More than 3,000 dead since epidemic began in 2016, Oxfam says
At least 195,000 suspected cases of cholera have been registered in Yemen since Jan. 1 of this year, while more than 3,000 people have died of the disease since 2016, according to an international aid NGO.
“Some 195,000 people are suspected to have contracted the disease so far this year, of whom more than 38,000 are in districts that are hard for aid agencies to reach,” Oxfam, a U.K.-based umbrella of charity organizations, said in a Thursday statement.
“More than 3,000 people have died since the outbreak began in 2016,” it added.
The NGO went on to assert that, at its height in June 2017, “7,000 suspected cases were being identified every day with the outbreak being described by the World Health Organization as the worst in human history”.
In the statement, Oxfam Yemen Country Director Muhsin Siddiquey is quoted as saying: “The international community urgently needs to ensure safe, secure and unimpeded access to humanitarian aid for all people in need across the country.”

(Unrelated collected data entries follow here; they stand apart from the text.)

(** C36: listing a directory from file number [i] on, with room for the records,
    returns the first [min(4096, count)] bytes filled with one record for each
    symbolic file from [i] on, with its inode, type, letter and offset, and a
    last record of inode 0 that covers the rest; the descriptor's offset moves
    there.  [getdents] returns the same records, each in the layout of
    [struct dirent]. *)
Theorem getdents_lists_files :
  let ds := listing (w_fs s) i dirp pad in
  let s' := upd_file (Z.to_nat fd_) (at_off f (Z.of_nat pad)) s in
  Forall dent_ok ds /\ length ds = (n - i + 1)%nat /\
  __fd_getdents sys fd_ dirp (Z.of_nat (length dirp)) s
  = Ret ((Z.of_nat pad, records ds ++ drop pad dirp), s') /\
  getdents fd_ dirp (Z.of_nat (length dirp)) s
  = Ret ((Z.of_nat pad, concat (enc <$> ds) ++ drop pad dirp), s').
Proof.
  split_and!; [apply listing_ok| |apply getdents64_run|apply getdents_run].
  unfold listing. rewrite length_app, file_dents_length, length_drop. simpl. lia.
Qed.
End Listing.

(** Whatever records the kernel returned, the loop of [getdents] terminates
    and turns each of them in place into a [struct dirent] with the same inode
    and offset (cut to a [long]), length, type and name, at the same position
    in the buffer; the bytes after the records are untouched. *)
Theorem getdents_rewrites_in_place ds post (s : world OS) :
  Forall dent_ok ds ->
  rewrite_dents (S (length (records ds))) 0 (Z.of_nat (length (records ds)))
    (records ds ++ post) s
  = Ret (concat (enc <$> ds) ++ post, s) /\
  Forall2 (fun d r => length r = length (enc64 d) /\
             take (2 * w + 3) r = header w d /\
             take (length (d_area d)) (drop (2 * w + 3) r) = d_area d) ds (enc <$> ds).
Proof.
  intros Hds. split.
  - apply (rewrite_dents_run ds _ [] post); [done| |done].
    clear s. induction Hds as [|d ds Hd Hds IH]; [simpl; lia|].
    pose proof (length_enc64 d Hd) as HX. destruct Hd as [Hr Ha].
    unfold records in *. rewrite fmap_cons, concat_cons, length_app. simpl. lia.
  - apply Forall2_fmap_r, Forall_Forall2_diag. eapply Forall_impl; [exact Hds|].
    intros d Hd. cbv beta. pose proof (length_enc64 d Hd) as HX. destruct Hd as [Hr Ha].
    pose proof (length_header w d) as LH. unfold enc. split_and!.
    + rewrite length_app, length_drop, length_app, LH. lia.
    + rewrite <- app_assoc, <- LH. apply take_app_length.
    + rewrite <- app_assoc, <- LH, drop_app_length. apply take_app_length.
Qed.
End Fd32.

(** ** Witnesses *)

Lemma getdents_lists_files_witness :
  __fd_getdents sample_sys 0 (replicate 600 7) 600 sample_w
  = Ret ((600, records (listing (w_fs sample_w) 0 (replicate 600 7) 600) ++ []),
         upd_file 0 (at_off (mkFile 0 5 0 None) 600) sample_w).
Proof.
  refine (proj1 (proj2 (proj2 (getdents_lists_files sample_sys 4 _ sample_w 0
    (mkFile 0 5 0 None) 0 (replicate 600 7) _ _ _ _ _ _ _ _ _ _)))); [lia|lia|..].
  1-4: vm_compute; reflexivity.
  all: vm_compute; (reflexivity || lia).
Defined.

Definition sample_dents : list dent :=
  [mkDent 17 24 24 4 [46; 0; 0; 0; 0]; mkDent 4294967301 48 24 8 [97; 98; 0; 9; 9]].

Lemma getdents_rewrites_in_place_witness :
  rewrite_dents (OS:=unit) 4 49 0 48 (records sample_dents ++ [1; 2]) sample_w
  = Ret (concat (enc 4 <$> sample_dents) ++ [1; 2], sample_w).
Proof.
  apply (getdents_rewrites_in_place 4 ltac:(lia) sample_dents [1; 2] sample_w).
  repeat constructor; simpl; lia.
Defined.
End Fd32.
Lemma skip_space_run ws : forall m p c k,
  Forall (fun x => isspace x = true) ws -> isspace c = false ->
  bytes_at m p (ws ++ [c]) -> (length ws < k)%nat ->
  skip_space k p m = Ret (c, p + Z.of_nat (length ws) + 1).
Proof.
  induction ws as [|x ws IH]; intros m p c k Hw Hc Hb Hk;
    (destruct k as [|k]; [simpl in Hk; lia|]); cbn [skip_space app] in *;
    apply bytes_at_cons in Hb as [H1 H2]; rewrite (load_lookup _ _ _ H1);
    unfold mbind, outcome_bind.
  - rewrite Hc. simpl. f_equal. f_equal. lia.
  - apply Forall_cons in Hw as [Hx Hw]. rewrite Hx, (IH _ _ c) by
      (done || (simpl in Hk; lia)). f_equal. f_equal. simpl. lia.
Qed.

(** The optional sign of a number. *)
Definition sign_of (sgn : list Z) (neg : bool) : Prop :=
  sgn = [] /\ neg = false \/ sgn = [43] /\ neg = false \/ sgn = [45] /\ neg = true.

(** The text of a number: blanks, a sign, at least one digit, then a character
    that ends it. *)
Record number_text (m : mem) (p base : Z) (ws sgn cs : list Z) (z : Z) (neg : bool)
    (ds : list Z) : Prop := {
  nt_base : 2 <= base <= 36 /\ base <> 16;
  nt_blank : Forall (fun x => isspace x = true) ws;
  nt_sign : sign_of sgn neg;
  nt_digits : digits_of base cs ds;
  nt_some : ds <> [];
  nt_stop : stops base z;
  nt_bytes : bytes_at m p (ws ++ sgn ++ cs ++ [z]) }.

Definition text_len (ws sgn cs : list Z) : Z := Z.of_nat (length (ws ++ sgn ++ cs)).
(* ===== verification/NesCheckLib.v ===== *)
(** * The metadata table of the NesCheck instrumentation

    Models [src/ccured-src/.../neschecklib.c], the run-time library linked into
    instrumented programs: a growing array of pointers to entries that records
    the size of the object behind each pointer.  The table is a list of
    entries; [setMetadataTableEntry] changes an entry in place or appends one
    ([malloc] and [realloc] succeed).  The counters are C [long]s. *)

From S2P Require Import Prelude.

Module NesCheck.

Record metadata_table_entry := mkEntry { ptr : Z; msize : Z }.

Abbreviation table := (list metadata_table_entry).

(** The loop over the table; the index of the entry found. *)
Fixpoint findMetadataTableEntry (t : table) (p : Z) : option nat :=
  match t with
  | [] => None
  | e :: t' => if ptr e =? p then Some O else S <$> findMetadataTableEntry t' p
  end.

Definition setMetadataTableEntry (t : table) (p size addr : Z) : table :=
  match findMetadataTableEntry t p with
  | None => t ++ [mkEntry p size]
  | Some i => alter (fun e => mkEntry (ptr e) size) i t
  end.

Definition lookupMetadataTableEntry (t : table) (p : Z) : Z :=
  match findMetadataTableEntry t p with
  | None => 0
  | Some i => match t !! i with Some e => msize e | None => 0 end
  end.

(** ** Invariant and refinement

    The table implements a finite map from pointers to sizes: no pointer occurs
    twice, and the operations are the map's. *)

Definition wf (t : table) : Prop := NoDup (ptr <$> t).

Definition repr (t : table) : gmap Z Z := list_to_map ((fun e => (ptr e, msize e)) <$> t).

Lemma find_None t p : findMetadataTableEntry t p = None <-> p ∉ (ptr <$> t).
Proof.
  induction t as [|e t IH]; simpl; [split; [intros _; apply not_elem_of_nil|done]|].
  rewrite not_elem_of_cons, <- IH. destruct (Z.eqb_spec (ptr e) p) as [->|Hne].
  - split; [done|]. by intros [].
  - destruct (findMetadataTableEntry t p) as [j|]; simpl.
    + split; [done|]. intros [_ [=]].
    + split; [|done]. intros _. split; [congruence|done].
Qed.

Lemma find_Some t p i :
  findMetadataTableEntry t p = Some i -> exists e, t !! i = Some e /\ ptr e = p.
Proof.
  revert i. induction t as [|e t IH]; intros i H; simpl in H; [done|].
  destruct (Z.eqb_spec (ptr e) p) as [E|Hne]; simplify_eq; [by exists e|].
  destruct (findMetadataTableEntry t p) as [j|]; simplify_eq/=. by apply IH.
Qed.

Lemma fst_repr_list t : ((fun e => (ptr e, msize e)) <$> t).*1 = ptr <$> t.
Proof. by rewrite <- list_fmap_compose. Qed.

Lemma repr_lookup_None t p : findMetadataTableEntry t p = None -> repr t !! p = None.
Proof.
  rewrite find_None. intros H. apply not_elem_of_list_to_map_1. by rewrite fst_repr_list.
Qed.

Lemma repr_lookup_Some t i e : wf t -> t !! i = Some e -> repr t !! ptr e = Some (msize e).
Proof.
  intros Hw He. apply elem_of_list_to_map_1; [by rewrite fst_repr_list|].
  apply list_elem_of_fmap. exists e. split; [done|]. by eapply list_elem_of_lookup_2.
Qed.

Lemma lookup_refines t p :
  wf t -> lookupMetadataTableEntry t p = default 0 (repr t !! p).
Proof.
  intros Hw. unfold lookupMetadataTableEntry.
  destruct (findMetadataTableEntry t p) as [i|] eqn:E.
  - apply find_Some in E as (e & He & <-). by rewrite He, (repr_lookup_Some t i e).
  - by rewrite repr_lookup_None.
Qed.

Lemma set_ptrs t p size addr :
  ptr <$> setMetadataTableEntry t p size addr
  = match findMetadataTableEntry t p with
    | None => (ptr <$> t) ++ [p] | Some _ => ptr <$> t end.
Proof.
  unfold setMetadataTableEntry. destruct (findMetadataTableEntry t p) as [i|].
  - apply list_eq. intros j. rewrite !list_lookup_fmap.
    destruct (decide (i = j)) as [->|Hne].
    + rewrite list_lookup_alter_eq. by destruct (t !! j).
    + by rewrite list_lookup_alter_ne.
  - by rewrite fmap_app.
Qed.

Lemma set_wf t p size addr : wf t -> wf (setMetadataTableEntry t p size addr).
Proof.
  intros Hw. unfold wf. rewrite set_ptrs.
  destruct (findMetadataTableEntry t p) eqn:E; [done|].
  apply NoDup_app. split_and!; [done| |apply NoDup_singleton].
  intros x Hx. apply find_None in E. rewrite list_elem_of_singleton. congruence.
Qed.

Lemma set_refines t p size addr :
  wf t -> repr (setMetadataTableEntry t p size addr) = <[p := size]> (repr t).
Proof.
  intros Hw. unfold setMetadataTableEntry.
  destruct (findMetadataTableEntry t p) as [i|] eqn:E.
  - apply find_Some in E as (e & He & <-). unfold repr in *. clear addr.
    revert i He. induction t as [|x t IH]; intros [|i] He; simpl in He; simplify_eq.
    + simpl. by rewrite insert_insert_eq.
    + change (alter _ (S i) (x :: t)) with
        (x :: alter (fun e => mkEntry (ptr e) size) i t).
      inversion Hw as [|? ? Hx Hw']; subst. rewrite !fmap_cons, !list_to_map_cons.
      rewrite (IH Hw' i He).
      rewrite insert_insert_ne; [done|]. intros Heq. apply Hx. rewrite Heq.
      apply list_elem_of_fmap. exists e. split; [done|]. by eapply list_elem_of_lookup_2.
  - unfold repr. rewrite fmap_app. simpl.
    apply list_to_map_snoc. rewrite fst_repr_list. by apply find_None.
Qed.

(** A sequence of recordings. *)
Fixpoint record_all (t : table) (l : list (Z * Z)) : table :=
  match l with
  | [] => t
  | (p, n) :: l' => record_all (setMetadataTableEntry t p n 0) l'
  end.

Lemma record_all_refines l : forall t,
  wf t -> wf (record_all t l) /\
  repr (record_all t l) = foldl (fun m '(p, n) => <[p := n]> m) (repr t) l.
Proof.
  induction l as [|[p n] l IH]; intros t Hw; simpl; [done|].
  rewrite <- (set_refines t p n 0 Hw). apply IH. by apply set_wf.
Qed.

(** After any sequence of recordings the table answers, for every
    pointer, the size recorded last for it, and 0 for a pointer that was never
    recorded; it holds one entry per recorded pointer. *)
Theorem metadata_table_refines (l : list (Z * Z)) (p : Z) :
  let t := record_all [] l in
  wf t /\
  lookupMetadataTableEntry t p
  = default 0 ((foldl (fun m '(p, n) => <[p := n]> m) (∅ : gmap Z Z) l) !! p).
Proof.
  intros t. destruct (record_all_refines l []) as [H1 H2]; [apply NoDup_nil_2|].
  split; [done|]. rewrite lookup_refines by done. unfold t. by rewrite H2.
Qed.

End NesCheck.
(** The rules for the operand of a one-bit equality. *)
Lemma EqExpr_createPartialR_bool D Vc Vr c r :
  (forall k x y, r = Binary k x y -> eq_partial_ok x /\ eq_partial_ok y) ->
  denotes D 1 Vc (Constant c) -> denotes D 1 Vr r ->
  creates D 1 (fun rho => Z.b2z (Vc rho =? Vr rho)) (EqExpr_createPartialR c r).
Proof.
  intros IH Hc Hr. pose proof (denotes_Const_inv _ _ _ _ Hc) as (Hwf & Hw & Hv).
  pose proof (isTrue_value c Hw Hwf) as Ht.
  assert (Hother : creates D 1 (fun rho => Z.b2z (Vc rho =? Vr rho)) (EqExpr_create (Constant c) r))
    by (by eapply EqExpr_create_creates).
  destruct (isTrue c) eqn:Et.
  { assert (EqExpr_createPartialR c r = Ret r) as -> by (destruct r; simpl; by rewrite Hw, Et).
    apply creates_ret. eapply denotes_ext; [done|]. intros rho HD.
    pose proof (denotes_range _ _ _ _ rho Hr HD). rewrite Hv, Ht by done. bits_cases. }
  assert (HVc : forall rho, D rho -> Vc rho = 0) by (intros; by rewrite Hv, Ht).
  destruct r; simpl; rewrite Hw, Et; try exact Hother. cbn [Z.eqb Pos.eqb].
  destruct k; try exact Hother.
  - (* Or *)
    destruct (IH _ _ _ eq_refl) as [IHl IHr].
    destruct (denotes_Binary_inv _ _ _ _ _ _ Hr eq_refl) as (Hl & Hr' & HV).
    rewrite (den_width _ _ _ _ Hl), (den_width _ _ _ _ Hr').
    eapply creates_bind.
    { by eapply (EqExpr__create_const_creates r1), Hl; [|apply (denotes_bool D false)]. }
    intros a Ha. eapply creates_bind.
    { by eapply (EqExpr__create_const_creates r2), Hr'; [|apply (denotes_bool D false)]. }
    intros b Hb. eapply creates_ext; [by apply (AndExpr__create_creates D 1)|].
    intros rho HD. simpl. rewrite HVc, HV by done.
    pose proof (denotes_range _ _ _ _ rho Hl HD). pose proof (denotes_range _ _ _ _ rho Hr' HD).
    unfold binop_value; simpl. by bits_cases.
  - (* Eq *)
    destruct r1; try exact Hother. case_match; [|exact Hother]. to_prop.
    destruct (denotes_Cmp_inv _ _ _ _ _ _ Hr eq_refl) as (_ & Hl & Hr' & HV).
    simpl in *. apply creates_ret. rewrite H1 in *. eapply denotes_ext; [exact Hr'|].
    intros rho HD. pose proof (denotes_range _ _ _ _ rho Hr' HD). simpl.
    rewrite HVc, HV by done. unfold isFalse in *. to_prop. unfold binop_value; simpl.
    replace (cvalue c0) with 0 by done. by bits_cases.
Qed.
(** A call with a constant on the right. *)
Lemma create_fuel_right n D w Vl Vc l c :
  w <> 1 -> denotes D w Vl l -> denotes D w Vc (Constant c) -> (addends l + 2 <= n)%nat ->
  creates_le D w (VAdd w Vl Vc) (addends l + 1) (AddExpr__create_fuel n l (Constant c)) /\
  creates_le D w (VSub w Vl Vc) (addends l + 1) (SubExpr__create_fuel n l (Constant c)).
Proof.
  intros Hw1 Hl Hc Hn. destruct n as [|n]; [lia|].
  destruct (isConstant l) eqn:El.
  - destruct l as [c'| | | | | | | | |]; try done.
    destruct (create_consts D w _ _ c' c n false Hl Hc) as (s & Hs & Hds).
    destruct (create_consts D w _ _ c' c n true Hl Hc) as (s' & Hs' & Hds').
    split; [exists (Constant s) | exists (Constant s')]; split_and!; auto; simpl; lia.
  - assert (Hw : (getWidth l =? cwidth c) = true).
    { rewrite (den_width _ _ _ _ Hl). apply denotes_Const_inv in Hc as (_ & -> & _).
      apply Z.eqb_refl. }
    pose proof (AddExpr_createPartialR_le n (create_fuel_partial n) D w Vc Vl c l Hw1 Hc Hl) as Ha.
    pose proof (SubExpr_createPartial_le n (create_fuel_partial n) D w Vl Vc l c Hw1 Hl Hc) as Hs.
    simpl. unfold BCREATE_R. cbn [getWidth]. rewrite Hw. cbn [assertM mbind outcome_bind].
    assert (Ha' : creates_le D w (VAdd w Vl Vc) (addends l + 1)
      (AddExpr_createPartial (AddExpr__create_fuel n) (SubExpr__create_fuel n) l c)).
    { eapply creates_le_ext; [apply Ha; lia| |lia]. intros rho HD. unfold VAdd.
      by rewrite Z.add_comm. }
    destruct l; try done; (split; [exact Ha' | apply Hs; lia]).
Qed.

(** The general case, for an operand that is a sum or difference with a
    constant in front. *)
Definition create_ok (n : nat) : Prop :=
  forall D w Vl Vr l r, w <> 1 -> denotes D w Vl l -> denotes D w Vr r ->
    (addends l + addends r + 4 <= n)%nat ->
    creates_le D w (VAdd w Vl Vr) (addends l + addends r + 1) (AddExpr__create_fuel n l r) /\
    creates_le D w (VSub w Vl Vr) (addends l + addends r + 1) (SubExpr__create_fuel n l r).

(** Close a case of the next two lemmas: the inner call by [IH], the outer one
    by the lemma for a constant operand. *)
Ltac sum_case IH Hw1 HV :=
  eapply creates_le_bind;
    [eapply IH; [exact Hw1|eassumption|eassumption|simpl in *; lia]|];
  let s := fresh "s" in let Hs := fresh "Hs" in let Hn := fresh "Hn" in
  intros s Hs Hn; simpl in *;
  (eapply creates_le_ext;
    [first [ eapply (create_fuel_partial _ _ _ _ _ _ _ Hw1); [eassumption|exact Hs|lia]
           | eapply (create_fuel_right _ _ _ _ _ _ _ Hw1); [exact Hs|eassumption|lia] ]| |lia]);
  let rho := fresh "rho" in let HD := fresh "HD" in
  intros rho HD; unfold VAdd, VSub;
  rewrite (HV rho HD);
  unfold binop_value; simpl; mod_arith.
Lemma ReadExpr__create_creates D a u Vi index :
  wf_array a -> adomain a <= 64 -> denotes D (adomain a) Vi index -> wf_upd a u -> inb_upd D u ->
  (ConstArrayOpt = true -> isConstantArray a = true -> forall rho, D rho -> Vi rho < asize a) ->
  creates D (arange a) (fun rho => read_at rho a u (Vi rho)) (ReadExpr__create a u index).
Proof.
  intros Ha Hdom Hi Hu Hinb Hlt. unfold ReadExpr__create.
  destruct (ReadExpr__create_loop_ok D a Vi index u Ha Hi Hu Hinb) as (b & -> & Hok).
  cbn [mbind outcome_bind]. destruct b as [v|un sym]; [by apply creates_ret|].
  destruct Hok as (Hwu & Hiu & Hsym & Hr).
  assert (Hfull : creates D (arange a) (fun rho => read_at rho a u (Vi rho)) (Ret (Read a u index))).
  { apply creates_ret. by apply denotes_Read. }
  assert (Hshort : denotes D (arange a) (fun rho => read_at rho a u (Vi rho)) (Read a un index)).
  { eapply denotes_ext; [by apply (denotes_Read D a un Vi)|]. intros rho HD. by rewrite Hr. }
  destruct index; try exact Hfull. destruct (denotes_Const_inv _ _ _ _ Hi) as (Hwf & Hw & Hv).
  unfold getZExtValue. rewrite Hw, (proj2 (Z.leb_le _ _) Hdom). cbn [assertM mbind outcome_bind].
  destruct (Z.ltb_spec (cvalue c) (asize a)) as [Hin|]; [|exact Hfull].
  destruct (isConstantArray a && negb sym) eqn:Eca; [|by apply creates_ret].
  apply andb_true_iff in Eca as [Hca Hns]. apply negb_true_iff in Hns. rewrite Hsym in Hr by done.
  destruct Ha as (Har & _ & Hsz & _ & Hlen & Hall).
  assert (Hlen' : Z.of_nat (length (aconstantValues a)) = asize a).
  { destruct Hlen as [Hs|]; [|done]. unfold isConstantArray in Hca. by rewrite Hs in Hca. }
  destruct Hwf as [_ Hcr].
  destruct (lookup_lt_is_Some_2 (aconstantValues a) (Z.to_nat (cvalue c))) as [v Hv']; [lia|].
  rewrite Hv'. apply creates_ret.
  eapply denotes_ext; [apply (denotes_const D (mkConst v (arange a))); [|done]|].
  - split; [done|]. rewrite Forall_lookup in Hall. by eapply Hall.
  - intros rho HD. rewrite Hr, Hv by done. simpl. unfold array_value.
    rewrite Hca, (proj2 (Z.ltb_lt _ _) Hin). simpl. symmetry. by apply nth_lookup_Some.
Qed.

(** ** Chains of concatenations *)

(** The width and the value of kids put side by side, given those of each kid,
    the first one in the highest bits. *)
Fixpoint side_by_side (ks : list (Z * Z)) : Z * Z :=
  match ks with
  | [] => (0, 0)
  | (w, v) :: ks' => let '(w', v') := side_by_side ks' in (w + w', v * 2 ^ w' + v')
  end.

Definition values (kids : list (Z * (assignment -> Z))) (rho : assignment) : list (Z * Z) :=
  map (fun k => (fst k, snd k rho)) kids.

Definition total_width (kids : list (Z * (assignment -> Z))) : Z :=
  foldr (fun k acc => fst k + acc) 0 kids.

Lemma side_by_side_width kids rho : fst (side_by_side (values kids rho)) = total_width kids.
Proof.
  induction kids as [|[w V] kids IH]; [done|]. simpl. rewrite <- IH.
  by destruct (side_by_side _).
Qed.

Lemma ConcatExpr__createN_creates D es kids :
  Forall2 (fun e k => denotes D (fst k) (snd k) e) es kids -> es <> [] ->
  total_width kids < 2 ^ 32 ->
  creates D (total_width kids) (fun rho => snd (side_by_side (values kids rho)))
    (ConcatExpr__createN es).
Proof.
  induction 1 as [|e [w V] es kids He Hes IH]; intros Hne Hlt; [done|]. clear Hne. simpl in *.
  pose proof (denotes_pos _ _ _ _ He) as Hp.
  destruct Hes as [|e' k' es kids He' Hes].
  - apply creates_ret. simpl. rewrite Z.add_0_r. eapply denotes_ext; [exact He|].
    intros rho HD. simpl. lia.
  - eapply creates_bind; [apply IH; [done|lia]|].
    intros r Hr. eapply creates_ext; [by apply (ConcatExpr__create_creates D w _ V)|].
    intros rho HD. cbn [values map fst snd]. rewrite <- (side_by_side_width (k' :: kids) rho).
    simpl. by destruct (side_by_side _).
Qed.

Yemen has been wracked by violence since 2014 when Houthi rebels overran much of the country, including capital Sanaa.
The crisis escalated in 2015 when a Saudi-led military coalition launched air campaign in Yemen with the ostensible aim of rolling back Houthi gains.
The ongoing violence has destroyed much of Yemen’s basic infrastructure, including water and sanitation systems, prompting the UN to describe the situation there as “one of the worst humanitarian disasters of modern times”.
AFP.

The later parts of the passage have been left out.